River Restoration: A View from Wisconsin

River cleanup and restoration efforts pose significant legal and technical challenges for state and other regulatory agencies. Efforts are often conducted under different authorities, particularly CERCLA (Superfund) and NRDA rules. Wisconsin is home to a number of cleanup and restoration sites. The experience of project managers who worked for the Wis consin Department of Natural Resources on the Fox River and other cleanup and restoration site projects is presented. A number of common issues affect restoration projects. At many sites, human use has significantly affected the landscape and the presence of dams will have altered the function and habitat of river systems. Dam removal is a tool of choice for restoration but the appropriateness of removal can be influenced by: the presence of contaminated sediments, public acceptance, public safety and floodplain management.

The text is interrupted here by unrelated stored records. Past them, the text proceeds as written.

(* ===== verification/Keyboard.v ===== *)
(** * drivers/input/keyboard.h, keyboard.cpp: from scancodes to keys

    The interrupt handler reads one byte from port 0x60 and converts it to
    [int8_t]; the top bit says that the key is released. *)
From S2P Require Import Prelude.

Inductive Keys :=
  NO_KEY | UNKNOWN_KEY | KEY_ESCAPE
| KEY_A | KEY_B | KEY_C | KEY_D | KEY_E | KEY_F | KEY_G | KEY_H | KEY_I | KEY_J | KEY_K | KEY_L | KEY_M
| KEY_N | KEY_O | KEY_P | KEY_Q | KEY_R | KEY_S | KEY_T | KEY_U | KEY_V | KEY_W | KEY_X | KEY_Y | KEY_Z
| KEY_1 | KEY_2 | KEY_3 | KEY_4 | KEY_5 | KEY_6 | KEY_7 | KEY_8 | KEY_9 | KEY_0
| KEY_F1 | KEY_F2 | KEY_F3 | KEY_F4 | KEY_F5 | KEY_F6 | KEY_F7 | KEY_F8 | KEY_F9 | KEY_F10 | KEY_F11 | KEY_F12
| KEY_ASTERISK | KEY_LSQBRACKET | KEY_RSQBRACKET
| KEY_DOT | KEY_COMMA | KEY_SEMICOLON | KEY_APOSTROPHE | KEY_HASH | KEY_BACKSLASH | KEY_FORSLASH
| KEY_BACKTICK | KEY_HYPHEN | KEY_EQUALS
| KEY_TAB | KEY_RETURN | KEY_SPACE | KEY_BACKSPACE
| KEY_CAPSLOCK | KEY_LSHIFT | KEY_RSHIFT | KEY_LCTRL | KEY_RCTRL | KEY_LALT | KEY_RALT.

(** The values of the enumeration. *)
Definition key_value (k : Keys) : Z :=
  match k with
  | NO_KEY => 0 | UNKNOWN_KEY => 1 | KEY_ESCAPE => 2 | KEY_A => 3 | KEY_B => 4 | KEY_C => 5 | KEY_D => 6 | KEY_E => 7 | KEY_F => 8
  | KEY_G => 9 | KEY_H => 10 | KEY_I => 11 | KEY_J => 12 | KEY_K => 13 | KEY_L => 14 | KEY_M => 15 | KEY_N => 16 | KEY_O => 17
  | KEY_P => 18 | KEY_Q => 19 | KEY_R => 20 | KEY_S => 21 | KEY_T => 22 | KEY_U => 23 | KEY_V => 24 | KEY_W => 25 | KEY_X => 26
  | KEY_Y => 27 | KEY_Z => 28 | KEY_1 => 29 | KEY_2 => 30 | KEY_3 => 31 | KEY_4 => 32 | KEY_5 => 33 | KEY_6 => 34 | KEY_7 => 35
  | KEY_8 => 36 | KEY_9 => 37 | KEY_0 => 38 | KEY_F1 => 39 | KEY_F2 => 40 | KEY_F3 => 41 | KEY_F4 => 42 | KEY_F5 => 43 | KEY_F6 => 44
  | KEY_F7 => 45 | KEY_F8 => 46 | KEY_F9 => 47 | KEY_F10 => 48 | KEY_F11 => 49 | KEY_F12 => 50 | KEY_ASTERISK => 51 | KEY_LSQBRACKET => 52 | KEY_RSQBRACKET => 53
  | KEY_DOT => 54 | KEY_COMMA => 55 | KEY_SEMICOLON => 56 | KEY_APOSTROPHE => 57 | KEY_HASH => 58 | KEY_BACKSLASH => 59 | KEY_FORSLASH => 60 | KEY_BACKTICK => 61 | KEY_HYPHEN => 62
  | KEY_EQUALS => 63 | KEY_TAB => 64 | KEY_RETURN => 65 | KEY_SPACE => 66 | KEY_BACKSPACE => 67 | KEY_CAPSLOCK => 68 | KEY_LSHIFT => 69 | KEY_RSHIFT => 70 | KEY_LCTRL => 71
  | KEY_RCTRL => 72 | KEY_LALT => 73 | KEY_RALT => 74
  end.

Definition all_keys : list Keys := [
  NO_KEY; UNKNOWN_KEY; KEY_ESCAPE; KEY_A; KEY_B; KEY_C; KEY_D; KEY_E; KEY_F;
  KEY_G; KEY_H; KEY_I; KEY_J; KEY_K; KEY_L; KEY_M; KEY_N; KEY_O;
  KEY_P; KEY_Q; KEY_R; KEY_S; KEY_T; KEY_U; KEY_V; KEY_W; KEY_X;
  KEY_Y; KEY_Z; KEY_1; KEY_2; KEY_3; KEY_4; KEY_5; KEY_6; KEY_7;
  KEY_8; KEY_9; KEY_0; KEY_F1; KEY_F2; KEY_F3; KEY_F4; KEY_F5; KEY_F6;
  KEY_F7; KEY_F8; KEY_F9; KEY_F10; KEY_F11; KEY_F12; KEY_ASTERISK; KEY_LSQBRACKET; KEY_RSQBRACKET;
  KEY_DOT; KEY_COMMA; KEY_SEMICOLON; KEY_APOSTROPHE; KEY_HASH; KEY_BACKSLASH; KEY_FORSLASH; KEY_BACKTICK; KEY_HYPHEN;
  KEY_EQUALS; KEY_TAB; KEY_RETURN; KEY_SPACE; KEY_BACKSPACE; KEY_CAPSLOCK; KEY_LSHIFT; KEY_RSHIFT; KEY_LCTRL;
  KEY_RCTRL; KEY_LALT; KEY_RALT
].

Lemma key_value_inverse k : nth (Z.to_nat (key_value k)) all_keys NO_KEY = k.
Proof. by destruct k. Qed.

#[global] Instance key_value_inj : Inj (=) (=) key_value.
Proof. intros k1 k2 E. by rewrite <- (key_value_inverse k1), E, key_value_inverse. Qed.

#[global] Instance keys_eq_dec : EqDecision Keys.
Proof.
  intros k1 k2. destruct (decide (key_value k1 = key_value k2)) as [E|E]; [left; by apply (inj key_value)|right; congruence].
Defined.

Definition scancode_map : list Keys := [
  NO_KEY; KEY_ESCAPE;
  KEY_1; KEY_2; KEY_3; KEY_4; KEY_5; KEY_6;
  KEY_7; KEY_8; KEY_9; KEY_0;

  KEY_HYPHEN; KEY_EQUALS; KEY_BACKSPACE; KEY_TAB;

  KEY_Q; KEY_W; KEY_E; KEY_R; KEY_T; KEY_Y;
  KEY_U; KEY_I; KEY_O; KEY_P; KEY_LSQBRACKET; KEY_RSQBRACKET;

  KEY_RETURN;
  KEY_LCTRL;

  KEY_A; KEY_S; KEY_D; KEY_F; KEY_G; KEY_H;
  KEY_J; KEY_K; KEY_L; KEY_SEMICOLON; KEY_APOSTROPHE; KEY_BACKTICK;

  KEY_LSHIFT;
  KEY_BACKSLASH; KEY_Z; KEY_X; KEY_C; KEY_V; KEY_B;
  KEY_N; KEY_M; KEY_COMMA; KEY_DOT; KEY_FORSLASH;

  KEY_RSHIFT;
  KEY_ASTERISK;
  KEY_LALT;
  KEY_SPACE;
  KEY_CAPSLOCK;

  KEY_F1; KEY_F2; KEY_F3; KEY_F4; KEY_F5; KEY_F6; KEY_F7; KEY_F8; KEY_F9; KEY_F10
].

(** [scancode] is signed; the comparison with the size of the array lets one
    index too many through. *)
Definition scancode_to_key (scancode : Z) : outcome Keys :=
  let key_scancode := Z.land (u8 scancode) (Z.lnot 0x80) in
  if Z.of_nat (length scancode_map) <? key_scancode then Ok UNKNOWN_KEY
  else in_bounds (scancode_map !! Z.to_nat key_scancode).

(** [Keyboard::handle_key_event] for a sink with its two virtual functions. *)
Definition handle_key_event {K} (key_up key_down : K -> Keys -> outcome K) (sink : option K) (scancode : Z)
  : outcome (option K) :=
  match sink with
  | None => Ok None
  | Some sink =>
      key ← scancode_to_key scancode;
      sink ← (if negb (Z.land scancode 0x80 =? 0) then key_up sink key else key_down sink key);
      Ok (Some sink)
  end.

Definition keyboard_irq_handler {K} (key_up key_down : K -> Keys -> outcome K) (sink : option K) (byte : Z)
  : outcome (option K) :=
  handle_key_event key_up key_down sink (i8 byte).

(** ** Every byte but two is a key or ignored *)
Definition key_of (scancode : Z) : option Keys :=
  let k := scancode mod 0x80 in
  if k =? 69 then None else Some (default UNKNOWN_KEY (scancode_map !! Z.to_nat k)).

Definition bytes : list Z := seqZ 0 256.

Lemma byte_in b : 0 <= b < 256 -> b ∈ bytes.
Proof. intros Hb. by apply elem_of_seqZ. Qed.

(** Facts about all bytes, by evaluation. *)
Lemma all_bytes (P : Z -> bool) : forallb P bytes = true -> forall b, 0 <= b < 256 -> P b = true.
Proof. rewrite forallb_forall. intros HP b Hb. apply HP, list_elem_of_In. by apply byte_in. Qed.

Lemma scancode_to_key_spec b : 0 <= b < 256 ->
  scancode_to_key (i8 b) = in_bounds (key_of b) /\ (Z.land (i8 b) 0x80 =? 0) = (b <? 128).
Proof.
  intros Hb.
  assert (bool_decide (scancode_to_key (i8 b) = in_bounds (key_of b)) &&
          bool_decide ((Z.land (i8 b) 0x80 =? 0) = (b <? 128)) = true) as HP.
  { revert b Hb. apply all_bytes. by vm_compute. }
  apply andb_prop in HP as [H1 H2]. by apply bool_decide_eq_true in H1, H2.
Qed.

(** The scancode one past the table, of Num Lock, reads outside it. *)
Lemma num_lock_out_of_bounds : scancode_to_key 69 = Fault OutOfBounds /\ scancode_to_key (i8 (69 + 128)) = Fault OutOfBounds.
Proof. done. Qed.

Consequently, restoration is typically more difficult than just dam removal. The presence of contaminated sediments is a big hurdle to project implementation. To move forward with cleanup and restoration where contaminated sediments exist, it may be necessary to work under CERCLA, NRDA, and other processes. Regardless of the processes used, project managers should use a diverse range of methods that collectively document the need and best approach for action at the site. Most importantly, regulatory agencies should combine CERCLA and NRDA processes for synergy and leverage but be aware of pitfalls where these processes can conflict. The combined results of CERCLA and NRDA efforts can create leverage for settlement by demonstrating that slower, less complete cleanup actions can escalate damages and associated costs. This can in turn provide an economic incentive for more extensive cleanup in order to reduce overall liabilities in the form of resources damages and promote development of remedial actions that facilitate overall restoration efforts.